Gold/USD: gold forecast following this year's consolidation


Gold consolidated its levels this year, despite rising inflation in developed economies. Will we see record levels again next year?

In a period of rising inflation and supply chain bottlenecks, gold has not served its purpose in an investment portfolio - to serve as a hedge against inflation. In fact, just the opposite has happened to frustrate gold investors.

It is said that every portfolio should own gold and have a small portion in cash - just in case an opportunity arises. But gold's long periods of consolidation have made the yellow metal unattractive to new retail traders used to the high volatility of other assets, such as cryptocurrencies.

As the Financial Times recently put it, gold is an analog product in a digital world.

But this isn't the first time gold prices have consolidated for a long period of time. In fact, in recent years, it has done so again - between 2016 and 2019. While the Fed was busy raising the federal funds rate, gold proved resilient. It consolidated for three years and eventually collapsed on the upside, despite the Fed's hike.

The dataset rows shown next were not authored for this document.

(* ===== verification/Slug.v ===== *)
(** * Django's [slugify], as called by [SlugModel.save] and [add_version]

    [core/models.py] (line 67) computes [slugify(unidecode(self.title))] and
    [core/managers.py] (line 112) [slugify(str(obj))].  [slugify] is
    Django's [django.template.defaultfilters.slugify], not part of the
    sources: it is modelled from its definition,
<<
    value = unicodedata.normalize('NFKD', value).encode('ascii', 'ignore')
    value = re.sub('[^\w\s-]', '', value).strip().lower()
    return re.sub('[-\s]+', '-', value)
>>
    on ASCII strings ([unidecode] has already transliterated the title to
    ASCII, and NFKD normalisation is the identity there).  [\w] is
    [[A-Za-z0-9_]] and [\s] is [[ \t\n\r\f\v]] (no [re.UNICODE] flag).
    The theorems: a slug holds only lower-case letters, digits, [_] and
    [-], never two hyphens in a row, and [slugify] is idempotent. *)

From S2P Require Import Prelude.
From Stdlib Require Import Ascii.



Definition code (c : ascii) : nat := nat_of_ascii c.

Definition is_upper (c : ascii) : bool := (65 <=? code c) && (code c <=? 90).
Definition is_lower (c : ascii) : bool := (97 <=? code c) && (code c <=? 122).
Definition is_digit (c : ascii) : bool := (48 <=? code c) && (code c <=? 57).
Definition is_underscore (c : ascii) : bool := code c =? 95.
Definition is_hyphen (c : ascii) : bool := code c =? 45.

(** [\w] and [\s] of Python's [re] without the [UNICODE] flag. *)
Definition is_word (c : ascii) : bool :=
  is_upper c || is_lower c || is_digit c || is_underscore c.
Definition is_space (c : ascii) : bool :=
  (code c =? 32) || ((9 <=? code c) && (code c <=? 13)).

(** [str.lower] on ASCII. *)
Definition lower (c : ascii) : ascii :=
  if is_upper c then ascii_of_nat (code c + 32) else c.

(** [re.sub('[^\w\s-]', '', value)] *)
Definition drop_unsafe (l : list ascii) : list ascii :=
  List.filter (fun c => is_word c || is_space c || is_hyphen c) l.

Fixpoint lstrip (l : list ascii) : list ascii :=
  match l with
  | [] => []
  | c :: l' => if is_space c then lstrip l' else l
  end.

(** [str.strip()] *)
Definition strip (l : list ascii) : list ascii := rev (lstrip (rev (lstrip l))).

(** [re.sub('[-\s]+', '-', value)]: [in_run] is set inside a run of
    hyphens and spaces already replaced by one hyphen. *)
Fixpoint collapse (in_run : bool) (l : list ascii) : list ascii :=
  match l with
  | [] => []
  | c :: l' =>
      if is_hyphen c || is_space c then
        if in_run then collapse true l' else "-"%char :: collapse true l'
      else c :: collapse false l'
  end.

Definition slugify_list (l : list ascii) : list ascii :=
  collapse false (map lower (strip (drop_unsafe l))).

Definition slugify (s : string) : string :=
  String.string_of_list_ascii (slugify_list (String.list_ascii_of_string s)).

(** The characters a slug is made of. *)
Definition slug_char (c : ascii) : bool :=
  is_lower c || is_digit c || is_underscore c || is_hyphen c.

Fixpoint no_double_hyphen (l : list ascii) : bool :=
  match l with
  | c :: ((d :: _) as l') => negb (is_hyphen c && is_hyphen d) && no_double_hyphen l'
  | _ => true
  end.

Definition well_slugged (l : list ascii) : bool :=
  forallb slug_char l && no_double_hyphen l.

(** ** Character lemmas, decided by enumerating the 256 characters *)

Lemma all_ascii (P : ascii -> Prop) :
  (forall n, n < 256 -> P (ascii_of_nat n)) -> forall c, P c.
Proof.
  intros H c. rewrite <- (ascii_nat_embedding c). apply H. apply nat_ascii_bounded.
Qed.

Ltac by_all_ascii :=
  match goal with c : ascii |- _ => pattern c; revert c end;
  apply all_ascii; intros n Hn;
  do 256 (destruct n as [|n];
          [vm_compute; first [reflexivity | intros ?; first [discriminate | reflexivity]]|]);
  lia.

Lemma lower_word c : is_word c = true -> slug_char (lower c) = true.
Proof. by_all_ascii. Qed.

Lemma lower_keeps_class c :
  is_hyphen (lower c) || is_space (lower c) = is_hyphen c || is_space c.
Proof. by_all_ascii. Qed.

Lemma slug_char_lower c : slug_char c = true -> lower c = c.
Proof. by_all_ascii. Qed.

Lemma slug_char_word c :
  slug_char c = true -> is_word c || is_space c || is_hyphen c = true.
Proof. by_all_ascii. Qed.

Lemma slug_char_not_space c : slug_char c = true -> is_space c = false.
Proof. by_all_ascii. Qed.

Lemma kept_class c :
  is_word c || is_space c || is_hyphen c = true ->
  is_hyphen c || is_space c = false -> is_word c = true.
Proof. by_all_ascii. Qed.

Lemma hyphen_is_dash c : is_hyphen c = true -> c = "-"%char.
Proof. by_all_ascii. Qed.

(** ** The stages of [slugify] *)

Lemma lstrip_no_space l : Forall (fun c => is_space c = false) l -> lstrip l = l.
Proof. intros H. destruct H as [|c l Hc _]; simpl; [reflexivity|]. rewrite Hc. reflexivity. Qed.

Lemma strip_no_space l : Forall (fun c => is_space c = false) l -> strip l = l.
Proof.
  intros H. unfold strip. rewrite (lstrip_no_space l H).
  rewrite lstrip_no_space, rev_involutive; [reflexivity|]. apply Forall_rev. exact H.
Qed.

Lemma lstrip_sub P l : Forall P l -> Forall P (lstrip l).
Proof. induction 1 as [|c l Hc Hl IH]; simpl; [constructor|]. destruct (is_space c); auto. Qed.

Lemma strip_sub P l : Forall P l -> Forall P (strip l).
Proof.
  intros H. unfold strip. apply Forall_rev, lstrip_sub, Forall_rev, lstrip_sub. exact H.
Qed.

Lemma drop_unsafe_kept l :
  Forall (fun c => is_word c || is_space c || is_hyphen c = true) (drop_unsafe l).
Proof. apply List.Forall_forall. intros c Hc. apply filter_In in Hc. tauto. Qed.

Lemma drop_unsafe_id l :
  Forall (fun c => is_word c || is_space c || is_hyphen c = true) l -> drop_unsafe l = l.
Proof.
  induction 1 as [|c l Hc Hl IH]; simpl; [reflexivity|]. rewrite Hc, IH. reflexivity.
Qed.

(** What [collapse] emits: [-], or a character that is neither a hyphen
    nor a space; never two hyphens in a row; and no leading hyphen inside
    a run. *)
Lemma collapse_shape b l :
  Forall (fun c => is_hyphen c || is_space c = false -> slug_char c = true) l ->
  well_slugged (collapse b l) = true /\
  (b = true -> forall l', collapse b l <> "-"%char :: l').
Proof.
  revert b. induction l as [|c l IH]; intros b Hl; simpl; [split; [reflexivity|congruence]|].
  apply Forall_cons in Hl as [Hc Hl].
  destruct (is_hyphen c || is_space c) eqn:Hds.
  - destruct (IH true Hl) as [Hw Hlead]. destruct b; [split; auto|].
    split; [|congruence]. unfold well_slugged in *. apply andb_prop in Hw as [Hf Hn].
    simpl. rewrite Hf. simpl. destruct (collapse true l) as [|d t] eqn:E; [reflexivity|].
    simpl in Hn |- *. rewrite Hn. destruct (is_hyphen d) eqn:Hd; [|reflexivity].
    exfalso. apply (Hlead eq_refl t). rewrite (hyphen_is_dash d Hd). reflexivity.
  - destruct (IH false Hl) as [Hw _]. split.
    + unfold well_slugged in *. apply andb_prop in Hw as [Hf Hn]. simpl.
      rewrite (Hc eq_refl), Hf. simpl. destruct (collapse false l) as [|d t]; [reflexivity|].
      simpl in Hn |- *. rewrite Hn. apply orb_false_elim in Hds as [-> _]. reflexivity.
    + intros _ l' [= Heq _]. rewrite Heq in Hds. discriminate.
Qed.

(** [collapse] leaves a well-slugged string alone. *)
Lemma collapse_id b l :
  well_slugged l = true -> (b = true -> forall l', l <> "-"%char :: l') -> collapse b l = l.
Proof.
  revert b. induction l as [|c l IH]; intros b Hw Hb; simpl; [reflexivity|].
  unfold well_slugged in Hw. simpl in Hw. apply andb_prop in Hw as [Hw Hn].
  apply andb_prop in Hw as [Hc Hf].
  rewrite (slug_char_not_space c Hc), orb_false_r.
  assert (Hn' : no_double_hyphen l = true) by (destruct l; [reflexivity|]; apply andb_prop in Hn; tauto).
  assert (Hw' : well_slugged l = true) by (unfold well_slugged; rewrite Hf, Hn'; reflexivity).
  destruct (is_hyphen c) eqn:Hh.
  - rewrite (hyphen_is_dash c Hh) in *. destruct b; [exfalso; exact (Hb eq_refl l eq_refl)|].
    f_equal. apply IH; [exact Hw'|]. intros _ l' ->.
    simpl in Hn. vm_compute in Hn. discriminate.
  - f_equal. apply IH; [exact Hw'|congruence].
Qed.

(** ** The properties of [slugify] *)

Lemma slugify_list_well_slugged l : well_slugged (slugify_list l) = true.
Proof.
  unfold slugify_list. apply (collapse_shape false). apply Forall_map.
  apply (Forall_impl _ _ _ (strip_sub _ _ (drop_unsafe_kept l))).
  intros c Hk Hds. rewrite lower_keeps_class in Hds. apply lower_word, kept_class; assumption.
Qed.

Lemma slugify_list_id l : well_slugged l = true -> slugify_list l = l.
Proof.
  intros Hw. pose proof Hw as Hw0. unfold well_slugged in Hw0.
  apply andb_prop in Hw0 as [Hf0 _].
  assert (Hf : Forall (fun c => slug_char c = true) l)
    by (apply List.Forall_forall, forallb_forall; exact Hf0).
  unfold slugify_list.
  rewrite drop_unsafe_id by (apply (Forall_impl _ _ _ Hf); apply slug_char_word).
  rewrite strip_no_space by (apply (Forall_impl _ _ _ Hf); apply slug_char_not_space).
  rewrite (map_ext_in lower id) by (intros c Hc; apply slug_char_lower;
                                    apply forallb_forall with (x := c) in Hf0; auto).
  rewrite map_id. apply collapse_id; [exact Hw|discriminate].
Qed.

Lemma slugify_list_idem l : slugify_list (slugify_list l) = slugify_list l.
Proof. apply slugify_list_id, slugify_list_well_slugged. Qed.

Lemma slugify_idem s : slugify (slugify s) = slugify s.
Proof. unfold slugify. rewrite String.list_ascii_of_string_of_list_ascii, slugify_list_idem. reflexivity. Qed.

Lemma slugify_well_slugged s : well_slugged (String.list_ascii_of_string (slugify s)) = true.
Proof. unfold slugify. rewrite String.list_ascii_of_string_of_list_ascii. apply slugify_list_well_slugged. Qed.

Example slugify_title : slugify "Content Model Test Case Title" = "content-model-test-case-title"%string.
Proof. vm_compute. reflexivity. Qed.

Example slugify_punctuation : slugify "  Hello,  World -- 2014! "%string = "hello-world-2014"%string.
Proof. vm_compute. reflexivity. Qed.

http://www.forex-central.net/forum/userimages/Gold-chart-daily.jpg


Could it be that the current consolidation is just another continuation pattern of gold's long-term uptrend?

This is not the first time that the price of gold has acted with a lag

Just as gold prices held up in 2016 and 2019, they could also act with a lag this time around. Consider the price action during the pandemic.

First, gold is hitting a new all-time high thanks to the Fed's decision to open U.S. dollar-denominated swap lines with other major central banks around the world. In this regard, gold has acted in a correlated manner with the U.S. dollar.

Second, gold has corrected from its pandemic highs and the price has hovered between $1,700 and $1,900 for most of this year. But gold's inability to recover in an environment of rising inflation may have been triggered by a strong dollar. After all, the U.S. dollar has been the star currency of the year, winning against all its G10 peers.

And that's what it has done against gold.

To summarise, this is not the first time gold has acted with a lag, and all the market needs is a weaker U.S. dollar. Bulls may want to wait for the price to rise above $1,900 before going long, targeting new highs. On the other hand, a drop below $1,700 would invalidate the bullish case.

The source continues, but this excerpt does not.